* [The task]
Reproduce exactly the lines of the material beneath, from the line that contains "steps Capacity q0 es0" to the line that contains "match p with Idle", both included, and no other lines.

--

Lemma enter_pop_awake i x timed k q l :
  awake {| mon_queue := q; threads := l |} -> l !! i = Some x -> at_large x ->
  not_full_woken x = 0%nat -> awake (snd (enter_pop i timed k q l)).
Proof.
  intros Ha E X X7. unfold enter_pop. destruct (empty q && negb (closed_ q)) eqn:Ew.
  - apply andb_true_iff in Ew as [Ee Ec%negb_true_iff]. destruct X as (X1 & X2 & X3 & X4 & X5).
    assert (queue_ q = []) as Eq by (unfold empty in Ee; by destruct (queue_ q)).
    cbn [snd]. awake_facts Ha Ec. tally E (PopWait timed). awake_cases Ec.
  - pose proof (dequeue_awake i x (if timed then GaveUp else Finished) k q l Ha E X X7) as P.
    by destruct (dequeue_section _ k q (<[i := Idle]> l)) as [[e q'] l'].
Qed.

(** The notification that follows a push. *)
Lemma push_notify_awake i k q l :
  awake {| mon_queue := q; threads := l |} -> l !! i = Some PushNotify ->
  awake {| mon_queue := q; threads := notify_one waits_not_empty k (<[i := Idle]> l) |}.
Proof.
  intros Ha E.
  destruct (notify_one_spec waits_not_empty k (<[i := Idle]> l)) as [[-> Hn]|(j & p & Ej & Hw & ->)].
  - assert (count not_empty_waiters (<[i := Idle]> l) = 0%nat) as Hz.
    { apply count_zero. intros p Hp. apply Hn in Hp. by destruct p. }
    destruct (closed_ q) eqn:Ec; awake_facts Ha Ec; tally E Idle; awake_cases Ec.
  - destruct p as [| | | | |t| | | |]; try done. cbn [wake].
    destruct (closed_ q) eqn:Ec; awake_facts Ha Ec; tally E Idle; tally Ej (PopWoken t); awake_cases Ec.
Qed.

(** [notify_all] empties the wait set and leaves the others where they are. *)
Lemma notify_all_count waits f l :
  (forall p, waits p = true -> f (wake p) = f p) -> count f (notify_all waits l) = count f l.
Proof.
  intros H. apply count_map. intros p. destruct (waits p) eqn:E; [by apply H|done].
Qed.

Lemma notify_all_empties waits f l :
  (forall p, waits p = false -> f p = 0%nat) -> (forall p, waits p = true -> f (wake p) = 0%nat) ->
  count f (notify_all waits l) = 0%nat.
Proof.
  intros H1 H2. apply count_zero. intros p Hp. unfold notify_all in Hp.
  apply list_elem_of_fmap in Hp as (p' & -> & _). destruct (waits p') eqn:E; auto.
Qed.

Lemma close_notify_awake i q l :
  awake {| mon_queue := q; threads := l |} -> closed_ q = true ->
  (l !! i = Some CloseNotEmpty ->
   awake {| mon_queue := q; threads := notify_all waits_not_empty (<[i := CloseNotFull]> l) |})
  /\ (l !! i = Some CloseNotFull ->
   awake {| mon_queue := q; threads := notify_all waits_not_full (<[i := Idle]> l) |}).
Proof.
  intros Ha Ec. split; intros E.
  - tally E CloseNotFull. destruct Ha as [_ _ Hclosed Hfull _]. cbn [mon_queue threads] in *.
    specialize (Hclosed Ec). specialize (Hfull Ec).
    constructor; cbn [mon_queue threads]; try congruence; intros _.
    + rewrite (notify_all_empties waits_not_empty not_empty_waiters); [lia|by intros []..].
    + rewrite !(notify_all_count waits_not_empty) by by intros []. lia.
  - tally E Idle. destruct Ha as [_ _ Hclosed Hfull _]. cbn [mon_queue threads] in *.
    specialize (Hclosed Ec). specialize (Hfull Ec).
    constructor; cbn [mon_queue threads]; try congruence; intros _.
    + rewrite !(notify_all_count waits_not_full) by by intros []. lia.
    + rewrite (notify_all_empties waits_not_full not_full_waiters); [lia|by intros []..].
Qed.

(** ** Every step keeps it *)

Lemma move_awake i x y q l :
  awake {| mon_queue := q; threads := l |} -> l !! i = Some x ->
  time_out x = Some y \/ spurious x = Some y ->
  awake {| mon_queue := q; threads := <[i := y]> l |}.
Proof.
  intros Ha E Hy. tally E y.
  destruct (closed_ q) eqn:Ec; awake_facts Ha Ec;
    destruct x as [|v []|v t|v| |[]|t| | |]; destruct Hy as [Hy|Hy]; try done; injection Hy as <-;
    cbn in *; awake_cases Ec.
Qed.

Lemma begin_awake i c k q l :
  awake {| mon_queue := q; threads := l |} -> l !! i = Some Idle -> awake (snd (begin_call i c k q l)).
Proof.
  intros Ha E. assert (at_large Idle) as X by done. destruct c; cbn [begin_call].
  - by apply (push_section_awake i Idle).
  - by apply (push_at_once_awake i Idle).
  - by apply (enter_pop_awake i Idle).
  - by apply (pop_at_once_awake i Idle).
  - cbn [snd]. tally E CloseNotEmpty. destruct Ha as [_ _ Hclosed Hfull _].
    constructor; cbn [mon_queue threads closed_ close] in *; try done; intros _; lia.
Qed.

Lemma continue_awake i p k q l r :
  awake {| mon_queue := q; threads := l |} -> l !! i = Some p ->
  continue_call i p k q l = Some r -> awake (snd r).
Proof.
  intros Ha E. destruct p as [|v t|v t|v| |t|t| | |]; cbn [continue_call]; try done; intros [= <-].
  - by apply (push_section_awake i (PushWoken v t)).
  - by apply (push_at_once_awake i (PushTimeout v)).
  - by apply push_notify_awake.
  - by apply (enter_pop_awake i (PopWoken t)).
  - by apply (pop_at_once_awake i PopTimeout).
  - apply (close_notify_awake i); [done| |done]. destruct (closed_ q) eqn:Ec; [done|].
    tally E Idle. awake_facts Ha Ec. lia.
  - apply (close_notify_awake i); [done| |done]. destruct (closed_ q) eqn:Ec; [done|].
    tally E Idle. awake_facts Ha Ec. lia.
Qed.

Lemma mon_step_awake a s e s' : mon_step a s = Some (e, s') -> awake s -> awake s'.
Proof.
  destruct s as [q l]. cbn [mon_step]. destruct a as [i c k|i k|i|i]; intros H Ha.
  - destruct (l !! i) as [[]|] eqn:E; try done. injection H as H.
    pose proof (begin_awake i c k q l Ha E) as P. by rewrite H in P.
  - destruct (l !! i) as [p|] eqn:E; [|done]. by apply (continue_awake i p k q l (e, s')).
  - destruct (l !! i) as [p|] eqn:E; cbn in H; [|done].
    destruct (time_out p) as [y|] eqn:Et; cbn in H; [|done]. injection H as <- <-.
    apply (move_awake i p); auto.
  - destruct (l !! i) as [p|] eqn:E; cbn in H; [|done].
    destruct (spurious p) as [y|] eqn:Et; cbn in H; [|done]. injection H as <- <-.
    apply (move_awake i p); auto.
Qed.

Lemma mon_run_invariant acts : forall s es0 es s' q0,
  steps Capacity q0 es0 (mon_queue s) -> awake s -> mon_run acts s = Some (es, s') ->
  steps Capacity q0 (es0 ++ es) (mon_queue s') /\ awake s'.
Proof.
  induction acts as [|a acts IH]; intros s es0 es s' q0 Hs Ha; cbn [mon_run].
  - intros [= <- <-]. by rewrite app_nil_r.
  - destruct (mon_step a s) as [[e s1]|] eqn:E; cbn; [|done].
    destruct (mon_run acts s1) as [[es1 s2]|] eqn:Er; cbn; [|done]. intros [= <- <-].
    pose proof (mon_step_awake a s e s1 E Ha) as Ha1. apply mon_step_refines in E.
    rewrite app_assoc. apply (IH s1); [|done|done]. destruct e as [e|]; cbn.
    + by apply (steps_snoc _ _ _ (mon_queue s)).
    + by rewrite app_nil_r, E.
Qed.

(** A thread that can go on without being notified. *)
Definition runnable (p : pc) : bool :=
  match p with Idle | PushWait _ _ | PopWait _ => false | _ => true end.

Lemma runnable_continues s j p k :
  threads s !! j = Some p -> runnable p = true -> is_Some (mon_step (Continue j k) s).
Proof. destruct s as [q l]. cbn. intros ->. destruct p; cbn; by intros. Qed.

(** Whoever waits for something that is there has a thread on its way. *)
Lemma waiter_has_waker s i p :
  awake s -> threads s !! i = Some p ->
  match p with
  | PopWait _ => queue_ (mon_queue s) <> [] \/ closed_ (mon_queue s) = true
  | PushWait _ _ => is_full Capacity (mon_queue s) = false \/ closed_ (mon_queue s) = true
  | _ => False
  end ->
  exists j p', threads s !! j = Some p' /\ runnable p' = true.
Proof.
  intros Ha E Hw.
  assert (forall f, (0 < count f (threads s))%nat -> (forall p, (0 < f p)%nat -> runnable p = true) ->
            exists j p', threads s !! j = Some p' /\ runnable p' = true) as Hf.
  { intros f Hc Hr. destruct (count_pos f _ Hc) as (j & p' & Hj & Hp). exists j, p'. auto. }
  destruct s as [q l]. cbn [mon_queue threads] in *. pose proof (is_full_spec q) as F.
  destruct p as [|v t| | | |t| | | |]; try done; tally E (@Idle);
    destruct (closed_ q) eqn:Ec; awake_facts Ha Ec.
  - destruct (decide (0 < count closing l)%nat).
    + apply (Hf closing); [done|]. intros []; cbn; lia || done.
    + apply (Hf closing_full); [lia|]. intros []; cbn; lia || done.
  - destruct Hw as [Hw|Hw]; [|done]. rewrite Hw in F.
    apply (Hf not_full_woken); [lia|]. intros []; cbn; lia || done.
  - apply (Hf closing); [lia|]. intros []; cbn; lia || done.
  - destruct Hw as [Hw|Hw]; [|done]. assert (0 < length (queue_ q))%nat by (destruct (queue_ q); [done|cbn; lia]).
    destruct (decide (0 < count notifiers l)%nat).
    + apply (Hf notifiers); [done|]. intros []; cbn; lia || done.
    + apply (Hf not_empty_woken); [lia|]. intros []; cbn; lia || done.
Qed.
End cond_queue.
Arguments monitor : clear implicits.
Arguments pc : clear implicits.
Arguments call : clear implicits.
Arguments action : clear implicits.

--

* [Output for this task]
  steps Capacity q0 es0 (mon_queue s) -> awake s -> mon_run acts s = Some (es, s') ->
  steps Capacity q0 (es0 ++ es) (mon_queue s') /\ awake s'.
Proof.
  induction acts as [|a acts IH]; intros s es0 es s' q0 Hs Ha; cbn [mon_run].
  - intros [= <- <-]. by rewrite app_nil_r.
  - destruct (mon_step a s) as [[e s1]|] eqn:E; cbn; [|done].
    destruct (mon_run acts s1) as [[es1 s2]|] eqn:Er; cbn; [|done]. intros [= <- <-].
    pose proof (mon_step_awake a s e s1 E Ha) as Ha1. apply mon_step_refines in E.
    rewrite app_assoc. apply (IH s1); [|done|done]. destruct e as [e|]; cbn.
    + by apply (steps_snoc _ _ _ (mon_queue s)).
    + by rewrite app_nil_r, E.
Qed.

(** A thread that can go on without being notified. *)
Definition runnable (p : pc) : bool :=
  match p with Idle | PushWait _ _ | PopWait _ => false | _ => true end.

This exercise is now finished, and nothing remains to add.